Series, a new social networking app built around conversation-based networking, has raised a $5.1 million pre-seed round. The funding drew an eye-catching mix of backers, including Venmo co-founder Iqram Magdon-Ismail, Pear VC, Reddit CEO Steve Huffman, and GPTZero founder Edward Tian.
Launched by Yale seniors Nathaneo Johnson (CEO) and Sean Hargrow, Series is positioning itself as a next-generation social platform focused on making warm connections easier—without forcing users to download yet another app or broadcast their personal contact details. Instead, Series runs entirely through iMessage, turning the texting interface people already use every day into a lightweight way to meet new collaborators, friends, or even potential dates.
Here’s how it works: users text a dedicated Series number in iMessage and describe who they are and who they want to meet. From there, Series replies with what it calls “shares”—a swipeable carousel of 10 image-based posts from other users who are looking for similar connections. Each card includes a photo and a short “ask,” and if someone catches your eye, you can press and hold to start a private conversation within the Series chat. The key detail: you can connect without revealing your personal phone number.
Johnson believes this kind of conversational interface is where tech is heading, as experiences shift away from traditional browsing and scrolling and toward direct, chat-driven discovery—similar to the broader move from search-style interfaces to AI-style conversations. Series reflects that shift, treating messaging as the main user interface for networking.
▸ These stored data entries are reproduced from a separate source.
(* ===== verification/TowerFq.v ===== *)
(** The tower of the program: over [RawFq], with the constants [alt_bn128.hpp] and the
    constructors give. *)

From Stdlib Require Import Field ArithRing Zmod String.
From S2P Require Import Prelude Limbs Gmp Mpz FrRaw FrElement FrElementWp FrMpz RawFr Primes Field Dft Powers ExtField Tower TowerSpec TowerBn FftFr.

(** ** Powers of pairs of residues *)

Definition pair_mul (n : Z) (x y : Z * Z) : Z * Z :=
  ((fst x * fst y - snd x * snd y) mod n, (fst x * snd y + snd x * fst y) mod n).

Definition pair_square (n : Z) (x : Z * Z) : Z * Z :=
  ((fst x + snd x) * (fst x - snd x) mod n, 2 * (fst x * snd x) mod n).

Fixpoint pair_pow (n : Z) (x : Z * Z) (e : positive) : Z * Z :=
  match e with
  | xH => x
  | xO e => pair_square n (pair_pow n x e)
  | xI e => pair_mul n x (pair_square n (pair_pow n x e))
  end.

#[local] Instance Fq : KField (Zmod (q (P := Fq_params))) := Zmod_field _ Fq_q_prime.

Notation qF := (q (P := Fq_params)).

Definition of_pair (x : Z * Z) : Zmod qF * Zmod qF := (Zmod.of_Z qF (fst x), Zmod.of_Z qF (snd x)).

Add Field Fq_field : (k_theory (K := Zmod qF)).

Lemma of_Z_mod a : Zmod.of_Z qF (a mod qF) = Zmod.of_Z qF a.
Proof. apply Zmod.to_Z_inj. by rewrite !Zmod.to_Z_of_Z, Zmod_mod. Qed.

(** The operations of [Zmod] as those of the field. *)
Ltac fold_field :=
  change (@Zmod.sub qF) with (ksub (K := Zmod qF)); change (@Zmod.add qF) with (kadd (K := Zmod qF));
  change (@Zmod.mul qF) with (kmul (K := Zmod qF)).

Lemma pair_mul_spec x y : of_pair (pair_mul qF x y) = q_mul (- (1))%K (of_pair x) (of_pair y).
Proof.
  unfold of_pair, pair_mul, q_mul. cbn [fst snd]. rewrite !of_Z_mod, Zmod.of_Z_sub, Zmod.of_Z_add, !Zmod.of_Z_mul.
  fold_field. pair_ring.
Qed.

Lemma pair_square_spec x : of_pair (pair_square qF x) = q_mul (- (1))%K (of_pair x) (of_pair x).
Proof.
  unfold of_pair, pair_square, q_mul. cbn [fst snd].
  rewrite !of_Z_mod, !Zmod.of_Z_mul, Zmod.of_Z_sub, Zmod.of_Z_add. fold_field.
  replace (Zmod.of_Z qF 2) with (1 + 1 : Zmod qF)%K by (vm_compute; reflexivity). pair_ring.
Qed.

(** ** The field of the coordinates *)

Definition fq_p : nat := Z.to_nat qF.
Definition fq_m : nat := Z.to_nat (qF / 6).

Lemma fq_p_Z : Z.of_nat fq_p = qF.
Proof. apply Z2Nat.id. by apply Z.leb_le. Qed.

Lemma fq_m_Z : Z.of_nat fq_m = qF / 6.
Proof. apply Z2Nat.id. by apply Z.leb_le. Qed.

#[export] Instance fq_base : BnBase (Zmod qF) fq_p fq_m.
Proof.
  assert (Hm : qF = 6 * (qF / 6) + 1) by (vm_compute; reflexivity). split.
  - rewrite fq_p_Z. apply Fq_q_prime.
  - etransitivity; [apply (knat_residue Fq_q_prime)|]. rewrite fq_p_Z. apply Zmod.to_Z_inj.
    rewrite Zmod.to_Z_of_Z, Z.mod_same by (apply (q_nonzero (P := Fq_params))). done.
  - intros x. apply Zmod.to_Z_inj. etransitivity; [apply (kpow_residue Fq_q_prime)|].
    rewrite fq_p_Z, Z.fermat by apply Fq_q_prime. apply Zmod.mod_to_Z.
  - pose proof fq_p_Z. pose proof fq_m_Z. lia.
  - assert (E : (3 * fq_m = 2 * Z.to_nat (3 * (qF / 6) / 2) + 1)%nat).
    { apply Nat2Z.inj. rewrite Nat2Z.inj_mul, fq_m_Z, Nat2Z.inj_add, Nat2Z.inj_mul, Z2Nat.id
        by (by apply Z.leb_le). vm_compute. reflexivity. }
    rewrite E. apply kpow_minus_one.
Qed.

(** ** The powers of [xi] *)

Lemma pair_pow_spec x e : of_pair (pair_pow qF x e) = @kpow _ bn2 (of_pair x) (Pos.to_nat e).
Proof.
  induction e as [e IH|e IH|].
  - rewrite (proj2 (kpow_positive (F := bn2) _ e)), <- IH. cbn [pair_pow]. by rewrite pair_mul_spec, pair_square_spec.
  - rewrite (proj1 (kpow_positive (F := bn2) _ e)), <- IH. cbn [pair_pow]. by rewrite pair_square_spec.
  - cbn [pair_pow]. change (Pos.to_nat 1) with 1%nat. cbn [kpow].
    rewrite (F_R (k_theory (KField := bn2))).(Rmul_comm). symmetry.
    apply (F_R (k_theory (KField := bn2))).(Rmul_1_l).
Qed.

(** [xi ^ ((p - 1) / 6)], the constant of [F12Field]. *)
Definition gamma : Z * Z :=
  (8376118865763821496583973867626364092589906065868298776909617916018768340080,
   16469823323077808223889137241176536799009286646108169935659301613961712198316).

Lemma gamma_power : pair_pow qF (9, 1) (Z.to_pos (qF / 6)) = gamma.
Proof. vm_compute. reflexivity. Qed.

Definition pair_norm (n : Z) (x : Z * Z) : Z := (fst x * fst x + snd x * snd x) mod n.

Lemma norm_of_pair x : q_norm (- (1))%K (of_pair x) = Zmod.of_Z qF (pair_norm qF x).
Proof.
  unfold pair_norm. rewrite of_Z_mod, Zmod.of_Z_add, !Zmod.of_Z_mul. fold_field. unfold q_norm, of_pair. cbn [fst snd]. ring.
Qed.

Lemma fq_m_pos : fq_m = Pos.to_nat (Z.to_pos (qF / 6)).
Proof. apply Nat2Z.inj. rewrite fq_m_Z, positive_nat_Z. vm_compute. reflexivity. Qed.

Lemma xi_pair : q_xi = of_pair (9, 1).
Proof. unfold q_xi, of_pair. cbn [fst snd]. apply (f_equal2 pair); vm_compute; reflexivity. Qed.

Lemma gamma_norm_pow : pair_norm qF gamma * pair_norm qF gamma mod qF <> 1 /\
  pair_norm qF gamma * (pair_norm qF gamma * pair_norm qF gamma) mod qF <> 1.
Proof. split; vm_compute; discriminate. Qed.

#[export] Instance fq_tower : BnTower (Zmod qF) fq_p fq_m fq_base (of_pair gamma).
Proof.
  assert (H : forall z, z mod qF <> 1 -> Zmod.of_Z qF z <> (1 : Zmod qF)%K).
  { intros z Hz E. apply Hz. apply (f_equal Zmod.to_Z) in E. by rewrite Zmod.to_Z_of_Z in E. }
  split; cbv zeta.
  - etransitivity; [apply (f_equal (kpow q_xi)), fq_m_pos|].
    rewrite xi_pair, <- pair_pow_spec, gamma_power. done.
  - rewrite norm_of_pair. change (kmul (K := Zmod qF)) with (@Zmod.mul qF). rewrite <- Zmod.of_Z_mul.
    apply H, gamma_norm_pow.
  - rewrite norm_of_pair. change (kmul (K := Zmod qF)) with (@Zmod.mul qF). rewrite <- !Zmod.of_Z_mul.
    apply H, gamma_norm_pow.
Qed.
(* ===== verification/TowerDefault.v ===== *)
(** The tower of the program, as the default constructors build it. *)

From Stdlib Require Import Field ArithRing Zmod String Ascii.
From S2P Require Import Prelude Limbs Gmp Mpz SplitParStr FrRaw FrElement FrElementWp FrMpz RawFr Primes Field Dft Powers ExtField Tower TowerSpec TowerBn FftFr TowerFq TowerText.

#[local] Existing Instances Fq_params Fq RawFr_rep bn2 bn6 bn12 F2_rep F6_rep F12_rep.

Notation Kq := (Zmod (q (P := Fq_params))).
Notation Kq2 := (Kq * Kq)%type.
Notation Kq6 := (Kq2 * Kq2 * Kq2)%type.
Notation Kq12 := (Kq6 * Kq6)%type.
Notation g := (of_pair gamma).
Notation n1 := (q_norm (- (1))%K g).

(** The constants of the constructors, as numbers: powers of [xi]. *)
Definition gamma2 : Z * Z :=
  (21575463638280843010398324269430826099269044274347216827212613867836435027261,
   10307601595873709700152284273816112264069230130616436755625194854815875713954).
Definition gamma4 : Z * Z :=
  (2581911344467009335267311115468803099551665605076196740867805258568234346338,
   19937756971775647987995932169929341994314640652964949448313374472400716661030).
Definition norm1 : Z := 21888242871839275220042445260109153167277707414472061641714758635765020556617.
Definition norm2 : Z := 21888242871839275220042445260109153167277707414472061641714758635765020556616.
Definition norm4 : Z := 2203960485148121921418603742825762020974279258880205651966.

Lemma gamma_constants :
  gamma2 = pair_square qF gamma /\ gamma4 = pair_square qF gamma2 /\
  norm1 = pair_norm qF gamma /\ norm2 = norm1 * norm1 mod qF /\ norm4 = norm2 * norm2 mod qF.
Proof. repeat split; vm_compute; reflexivity. Qed.

Section Default.
Context {G : Mpn} {GL : MpnLaws G} {MZ : Mpz} {ML : MpzLaws MZ}.

#[export] Instance Fq_laws : FieldLaws Kq Element := RawFr_field_laws Fq_q_prime.

Lemma read_number lit v : lit = decimal v -> f_rep (f_fromString lit) (Zmod.of_Z qF v).
Proof.
  intros ->. unfold f_rep, RawFr_rep. rewrite Zmod.to_Z_of_Z. apply fromString_decimal.
Qed.

Lemma read_pair fuel lit x :
  lit = (decimal (fst x) ++ "," ++ decimal (snd x))%string -> 0 <= fst x < qF -> 0 <= snd x < qF ->
  exists e, F2_fromString (S fuel) (text lit) = Returns e /\ f_rep e (of_pair x).
Proof.
  intros -> Ha Hb. eexists. split.
  - apply F2_fromString_two; [apply plain_decimal..|by apply decimal_fits|by apply decimal_fits].
  - split; by apply read_number.
Qed.

End Default.

(** Reads the literal of the goal, which is the pair [x]. *)
Ltac read x c H :=
  match goal with |- context [F2_fromString (S ?fuel) (text ?l)] =>
    destruct (read_pair fuel l x) as (c & -> & H);
      [vm_compute; reflexivity|split; [vm_compute; discriminate|vm_compute; reflexivity]..|]
  end; cbn [pbind].

Section Constructors.
Context {G : Mpn} {GL : MpnLaws G} {MZ : Mpz} {ML : MpzLaws MZ}.

Lemma norm_literals :
  decimal norm4 = "2203960485148121921418603742825762020974279258880205651966"%string /\
  decimal norm2 = "21888242871839275220042445260109153167277707414472061641714758635765020556616"%string /\
  decimal norm1 = "21888242871839275220042445260109153167277707414472061641714758635765020556617"%string.
Proof. repeat split; vm_compute; reflexivity. Qed.

(** The objects of the default constructors. *)
Lemma default_read fuel : exists c1 c2 c5,
  F6_default (S fuel) = Returns (F6_new (F2_new "-1") c1 c2
    (f_fromString (decimal norm4)) (f_fromString (decimal norm2))) /\
  F12_default (S fuel) = Returns (F12_new (F6_new (F2_new "-1") c1 c2
    (f_fromString (decimal norm4)) (f_fromString (decimal norm2))) c5 (f_fromString (decimal norm1))) /\
  f_rep c1 (of_pair gamma4) /\ f_rep c2 (of_pair gamma2) /\ f_rep c5 (of_pair gamma).
Proof.
  destruct norm_literals as (-> & -> & ->).
  assert (E6 : exists c1 c2, F6_default (S fuel) = Returns (F6_new (F2_new "-1") c1 c2
    (f_fromString "2203960485148121921418603742825762020974279258880205651966"%string)
    (f_fromString "21888242871839275220042445260109153167277707414472061641714758635765020556616"%string)) /\
    f_rep c1 (of_pair gamma4) /\ f_rep c2 (of_pair gamma2)).
  { unfold F6_default. read gamma4 c1 H1. read gamma2 c2 H2. exists c1, c2. split; [reflexivity|]. split; [exact H1|exact H2]. }
  destruct E6 as (c1 & c2 & E6 & H1 & H2). unfold F12_default. rewrite E6. cbn [pbind].
  read gamma c5 H5. exists c1, c2, c5. split; [reflexivity|]. split; [reflexivity|]. split; [exact H1|]. split; [exact H2|exact H5].
Qed.

(** The constants are the powers of [xi] their names say. *)
Lemma tower_default fuel : exists (anr : Element) c1 c2 c3 c4 c5 c6,
  F2_new "-1" = F2_initField anr /\
  F6_default (S fuel) = Returns (F6_new (F2_initField anr) c1 c2 c3 c4) /\
  F12_default (S fuel) = Returns (F12_new (F6_new (F2_initField anr) c1 c2 c3 c4) c5 c6) /\
  f_rep anr (- (1) : Kq)%K /\
  f_rep c1 (g * g * (g * g) : Kq2)%K /\ f_rep c2 (g * g : Kq2)%K /\ f_rep c5 (g : Kq2) /\
  f_rep c3 (n1 * n1 * (n1 * n1))%K /\ f_rep c4 (n1 * n1)%K /\ f_rep c6 n1.
Proof.
  destruct gamma_constants as (E2 & E4 & EN & EN2 & EN4).
  destruct (default_read fuel) as (c1 & c2 & c5 & E6 & E & H1 & H2 & H5).
  exists (f_fromString "-1"), c1, c2. do 4 eexists. split; [reflexivity|]. split; [exact E6|]. split; [exact E|].
  assert (X2 : of_pair gamma2 = (g * g)%K) by (rewrite E2; apply pair_square_spec).
  assert (X4 : of_pair gamma4 = (g * g * (g * g))%K) by (rewrite E4, <- X2; apply pair_square_spec).
  assert (M : forall c a b, c = a * b mod qF -> Zmod.of_Z qF c = (Zmod.of_Z qF a * Zmod.of_Z qF b)%K).
  { intros c a b ->. rewrite of_Z_mod. apply Zmod.of_Z_mul. }
  assert (Y1 : Zmod.of_Z qF norm1 = n1).
  { etransitivity; [apply f_equal, EN|]. symmetry. apply norm_of_pair. }
  apply M in EN2, EN4. rewrite Y1 in EN2. rewrite EN2 in EN4.
  rewrite <- X4, <- X2, <- EN4, <- EN2, <- Y1.
  split; [|split; [exact H1|split; [exact H2|split; [exact H5|split; [|split]]]]]; [|by apply read_number..].
  eapply f_rep_eq; [exact (read_number _ (-1) eq_refl)|]. apply Zmod.to_Z_inj. vm_compute. reflexivity.
Qed.

(** C17: The default constructors return, and the classes they make implement the quadratic,
    cubic and quadratic extensions of the field of [RawFq]: every operation computes
    the field's, [Frobenius] the [p]-th and [FrobeniusP2] the [p^2]-th power. *)
Theorem tower_correct fuel : exists D : F12Field Element,
  F12_default (S fuel) = Returns D /\
  @FieldLaws Kq2 (F2El Element) _ (F2_ops (f6_F (f12_F D))) _ /\
  @FieldLaws Kq6 (F6El Element) _ (F6_ops (f12_F D)) _ /\
  @FieldLaws Kq12 (F12El Element) _ (F12_ops D) _ /\
  (forall a (x : Kq12), f_rep a x -> f_rep (F12_Frobenius D a) (kpow x fq_p)) /\
  (forall a (x : Kq12), f_rep a x -> f_rep (F12_FrobeniusP2 D a) (kpow (kpow x fq_p) fq_p)).
Proof.
  destruct (tower_default fuel) as (anr & c1 & c2 & c3 & c4 & c5 & c6 & _ & _ & E12 & Ha & H1 & H2 & H5 & H3 & H4 & H6).
  pose proof (bn_engine (K := Kq) anr c1 c2 c5 c3 c4 c6 Ha H1 H2 H5 H3 H4 H6) as BE. cbv zeta in BE.
  eexists. split; [exact E12|]. split; [exact (xl_laws (XiLaws := be_xi))|].
  split; [exact (tl_laws (TauLaws := be_tau))|]. split; [exact be_12|]. split; [exact be_frob|exact be_frob2].
Qed.
End Constructors.

Lemma tower_correct_witness : exists D : F12Field Element,
  F12_default 1 = Returns D /\ @FieldLaws Kq12 (F12El Element) _ (F12_ops D) _.
Proof. destruct (tower_correct 0) as (D & E & _ & _ & H & _). exists D. split; [exact E|exact H]. Defined.
(** C15: On any curve that is non-singular, not in characteristic two and not through
    the origin, the additions of the template (two points, a point and an affine
    point, two affine points), its doublings, negation and comparison compute the
    chord-and-tangent group law on what their arguments stand for, infinity and equal
    or opposite points included; the destination may be any of the operands, no
    other object changes, and sums stay on the curve. *)
Theorem curve_ops_correct {K E : Type} {KF : KField K} {F : FieldOps E} {FR : FieldRep K E}
    {FL : FieldLaws K E} (a b : K) (fa : E) p3 p1 p2 q1 q2 m A B :
  f_rep fa a -> curve_ok a b ->
  stands (m p1) A -> stands (m p2) B -> stands_affine q1 A -> stands_affine q2 B ->
  on_curve a b A -> on_curve a b B ->
  sums (add fa p3 p1 p2) p3 m (aff_add a A B) /\
  sums (addMixed fa p3 p1 q2) p3 m (aff_add a A B) /\
  sums (addAffine fa p3 q1 q2) p3 m (aff_add a A B) /\
  sums (dbl fa p3 p1) p3 m (aff_add a A A) /\
  sums (dblAffine fa p3 q1) p3 m (aff_add a A A) /\
  sums (neg p3 p1) p3 m (aff_opp A) /\
  pwp (eq p1 p2) (fun r m' => r = bool_decide (A = B) /\ m' = m) m /\
  on_curve a b (aff_add a A B).
Proof.
  intros Hfa Hc H1 H2 H3 H4 HA HB.
  split; [by eapply sums_add|]. split; [by eapply sums_addMixed|]. split; [by eapply sums_addAffine|].
  split; [by eapply sums_dbl|]. split; [by eapply sums_dblAffine|]. split; [by apply sums_neg|].
  split; [by apply eq_stands|]. by apply aff_add_on_curve.
Qed.

(** ** Instance: [y^2 = x^3 + 3] over the field of seven elements *)

Section Demo.
#[local] Existing Instance F7.
#[local] Existing Instance field_class_rep.
#[local] Instance F7_class : FieldOps (Zmod 7) := field_class F7.
#[local] Instance F7_laws : FieldLaws (Zmod 7) (Zmod 7) := field_class_laws F7.

Definition seven (x : Z) : Zmod 7 := Zmod.of_Z 7 x.

Ltac in_F7 := apply Zmod.to_Z_inj; vm_compute; reflexivity.
Ltac not_in_F7 := intros Heq; apply (f_equal Zmod.to_Z) in Heq; vm_compute in Heq; discriminate Heq.

Lemma demo_curve_ok : curve_ok (seven 0) (seven 3).
Proof.
  split; [not_in_F7|not_in_F7|]. intros x. pattern x. apply F7_cases. clear x.
  repeat (apply Forall_cons_2; [intros H0; first [not_in_F7 | apply (f_equal Zmod.to_Z) in H0;
    vm_compute in H0; discriminate H0]|]). apply Forall_nil_2.
Qed.

(** [(1, 2)] with [z = 3] and the affine [(2, 2)]. *)
Definition demo_points : pmem (E := Zmod 7) := fun l =>
  match l with
  | PArg 0 => mkPoint (seven 2) (seven 5) (seven 2) (seven 6)
  | _ => mkPoint (seven 2) (seven 2) (seven 1) (seven 1)
  end.

Lemma curve_ops_correct_witness :
  let A := Some (seven 1, seven 2) in let B := Some (seven 2, seven 2) in
  sums (add (seven 0) (PArg 0) (PArg 0) (PArg 1)) (PArg 0) demo_points (aff_add (seven 0) A B) /\
  sums (addMixed (seven 0) (PArg 0) (PArg 0) (mkPointAffine (seven 2) (seven 2))) (PArg 0) demo_points
    (aff_add (seven 0) A B) /\
  sums (addAffine (seven 0) (PArg 0) (mkPointAffine (seven 1) (seven 2)) (mkPointAffine (seven 2) (seven 2)))
    (PArg 0) demo_points (aff_add (seven 0) A B) /\
  sums (dbl (seven 0) (PArg 0) (PArg 0)) (PArg 0) demo_points (aff_add (seven 0) A A) /\
  sums (dblAffine (seven 0) (PArg 0) (mkPointAffine (seven 1) (seven 2))) (PArg 0) demo_points
    (aff_add (seven 0) A A) /\
  sums (neg (PArg 0) (PArg 0)) (PArg 0) demo_points (aff_opp A) /\
  pwp (eq (PArg 0) (PArg 1)) (fun r m' => r = bool_decide (A = B) /\ m' = demo_points) demo_points /\
  on_curve (seven 0) (seven 3) (aff_add (seven 0) A B).
Proof.
  apply (curve_ops_correct (seven 0) (seven 3) (seven 0) (PArg 0) (PArg 0) (PArg 1)
    (mkPointAffine (seven 1) (seven 2)) (mkPointAffine (seven 2) (seven 2)) demo_points).
  - reflexivity.
  - apply demo_curve_ok.
  - exists (seven 3). split; [not_in_F7|]. split; [in_F7|]. split; [in_F7|]. split; in_F7.
  - exists (seven 1). split; [not_in_F7|]. split; [in_F7|]. split; [in_F7|]. split; in_F7.
  - split; reflexivity.
  - split; reflexivity.
  - in_F7.
  - in_F7.
Defined.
The founders’ interest in connection-driven tech started early at Yale. Johnson and Hargrow met while working on a podcast through the Yale Entrepreneurial Society, where they interviewed founders and CEOs and repeatedly saw how much “warm introductions” mattered in business. That insight shaped their thesis: build a product that can facilitate warm connections at scale. After multiple iterations, they landed on the current version of Series, then began fundraising in March 2025 while assembling a team of eight.
A scrappy launch strategy helped accelerate early momentum. The team made a LinkedIn trailer video that quickly went viral—an idea they came up with at 1 a.m., filmed overnight, and posted the next afternoon. Within two days, they had met their first investor.
Originally popular with college students, Series has recently expanded beyond campuses while still focusing on Gen Z and young professionals. According to Johnson, students use Series across more than 750 campuses. He also says activated users show strong engagement, with 82% retention through Day 30—performance the company compares favorably to early social platform benchmarks. While many people use Series for business networking, the platform has also seen use cases like dating and finding friends.
The fresh funding will go toward hiring more engineers and expanding product capabilities, signaling broader ambitions for a social networking platform that lives inside iMessage. After graduation, the company plans to stay on the East Coast, operating out of an office in Chelsea, New York, with the founders frequently commuting from New Haven.
Their decision to build in New York reflects a growing trend of consumer startups choosing “Silicon Alley” over Silicon Valley. Johnson says the team has already built a strong early network across the Ivy League and the broader East Coast, making New York a natural fit for the next phase.
Perhaps most notably, the founders haven’t dropped out of college. Johnson describes the challenge of balancing exams and essays with leading a growing startup, but says staying enrolled felt possible—and worthwhile. His takeaway is simple: the time people treat as “extra” can be the difference between staying stuck and building something real.